About this task
From the listing below, output only the lines starting at the line that has "sv_OutputType : string;" and ending at the line that has "sv_PaymentAddress : string;", exactly as they appear, ends included.

-*-*-

(* ===== verification/BotHomepage.v ===== *)
(** * BotHomepage: the homepage of a bot

    [internal/aggregator/bothomepage]: a read model that joins the profile of a user
    with its presence, its services and its published contents.  The aggregator
    keeps no records; what it reads comes from the parts it is connected to, which
    are its fields.  A reader runs on the state of the node, [W]; the profile lookup
    and the services of the homepage can write to it. *)

From Stdlib Require Import SpecFloat.
From S2P Require Import Prelude GoText Json Storage Aggregator Effects HttpApi UserInfo FedStore Federation PublishedContent SkillService SkillList.

(** ** Payload ([types.go]) *)

Record CanonicalIdentity := mkCanonical {
  ci_GlobalMetaId : string; ci_MetaId : string; ci_Address : string; ci_ChainName : string }.
Record Profile := mkProfile {
  pf_Name : string; pf_Avatar : string; pf_AvatarPinId : string; pf_Background : string;
  pf_BackgroundPinId : string; pf_Bio : string; pf_BioPinId : string; pf_ChatPubkey : string;
  pf_ChatPubkeyPinId : string; pf_NftAvatar : string; pf_DisplayGlobalId : string }.
Record CustomHomepage := mkCustom {
  cu_URI : string; cu_PinId : string; cu_ContentType : string; cu_Renderer : string;
  cu_Txid : string; cu_ProtocolPath : string }.
Record Homepage := mkHome {
  hm_Mode : string; hm_Title : string; hm_Summary : string; hm_Custom : option CustomHomepage }.
(** [Allow] is [None] when the slice is nil. *)
Record ChatSkills := mkChatSkills { cs_Allow : option (list string); cs_PinId : string }.
Record LLM := mkLLM { llm_Provider : string; llm_Model : string; llm_Name : string; llm_PinId : string }.
Record Persona := mkPersona {
  pe_Role : string; pe_RolePinId : string; pe_Soul : string; pe_SoulPinId : string;
  pe_Goal : string; pe_GoalPinId : string; pe_ChatSkills : ChatSkills; pe_LLM : LLM }.
Record Presence := mkPresence { pr_State : string; pr_UpdatedAt : option Z; pr_Source : string }.
Record ProofSummary := mkProof {
  po_PinId : string; po_ProtocolPath : string; po_PublisherGlobalMetaId : string }.
Record ProfileProof := mkProfileProof {
  pp_Field : string; pp_PinId : string; pp_ProtocolPath : string; pp_PublisherGlobalMetaId : string }.
Record ServiceProof := mkServiceProof {
  sp_ServiceId : string; sp_PinId : string; sp_SourceServicePinId : string; sp_ProtocolPath : string;
  sp_PublisherGlobalMetaId : string }.
Record Service := mkService {
  sv_Id : string; sv_CurrentPinId : string; sv_SourceServicePinId : string; sv_DisplayName : string;
  sv_ServiceName : string; sv_Description : string; sv_ServiceIcon : string; sv_ProviderSkill : string;
  sv_OutputType : string; sv_Price : string; sv_Currency : string; sv_SettlementKind : string;
  sv_PaymentChain : string; sv_MRC20Ticker : option string; sv_MRC20Id : option string;
  sv_PaymentAddress : string; sv_RatingAvg : spec_float; sv_RatingCount : Z; sv_Status : Z;
  sv_Operation : string; sv_Disabled : bool; sv_ChainName : string; sv_CreatedAt : Z; sv_UpdatedAt : Z;
  sv_Proof : option ServiceProof }.
Record SectionItem := mkSectionItem {
  si_Id : string; si_SourcePinId : string; si_CurrentPinId : string; si_ChainName : string;
  si_ProtocolPath : string; si_Title : string; si_Description : string; si_ContentType : string;
  si_PayloadText : string; si_PayloadJSON : option (list (string * any)); si_PayloadExposed : bool;
  si_IsMempool : bool; si_CreatedAt : Z; si_UpdatedAt : Z; si_Proof : option ProofSummary;
  si_Data : option (list (string * any)); si_Service : option Service }.
(** [More] is the disabled link "More" in every section. *)
Record Section_ := mkSection {
  se_Id : string; se_Title : string; se_Kind : string; se_Items : list SectionItem;
  se_Limit : Z; se_Returned : Z; se_HasMore : bool }.
Record Action := mkAction {
  ac_Id : string; ac_Label : string; ac_Kind : string; ac_Enabled : bool;
  ac_RequiresUsingIdentity : bool; ac_URI : string }.
Record Proofs := mkProofs {
  pv_VerificationState : string; pv_Profile : list ProfileProof; pv_Persona : list ProfileProof;
  pv_Homepage : option ProofSummary; pv_Sections : gmap string (list ProofSummary);
  pv_Services : list ServiceProof }.
Record Source := mkSource {
  so_Resolver : string; so_Node : string; so_ProfileEndpoint : string; so_ServiceEndpoint : string;
  so_ContentBaseURL : string; so_FetchedAt : Z; so_Stale : bool }.
Record Data := mkData {
  da_SchemaVersion : string; da_ResolvedAt : Z; da_GlobalMetaId : string; da_Canonical : CanonicalIdentity;
  da_Profile : Profile; da_Persona : option Persona; da_Homepage : Homepage; da_Presence : Presence;
  da_Services : list Service; da_Sections : list Section_; da_Actions : list Action; da_Proofs : Proofs;
  da_Source : Source; da_Warnings : list string }.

-*-*-

Task solution
  sv_OutputType : string; sv_Price : string; sv_Currency : string; sv_SettlementKind : string;
  sv_PaymentChain : string; sv_MRC20Ticker : option string; sv_MRC20Id : option string;
  sv_PaymentAddress : string; sv_RatingAvg : spec_float; sv_RatingCount : Z; sv_Status : Z;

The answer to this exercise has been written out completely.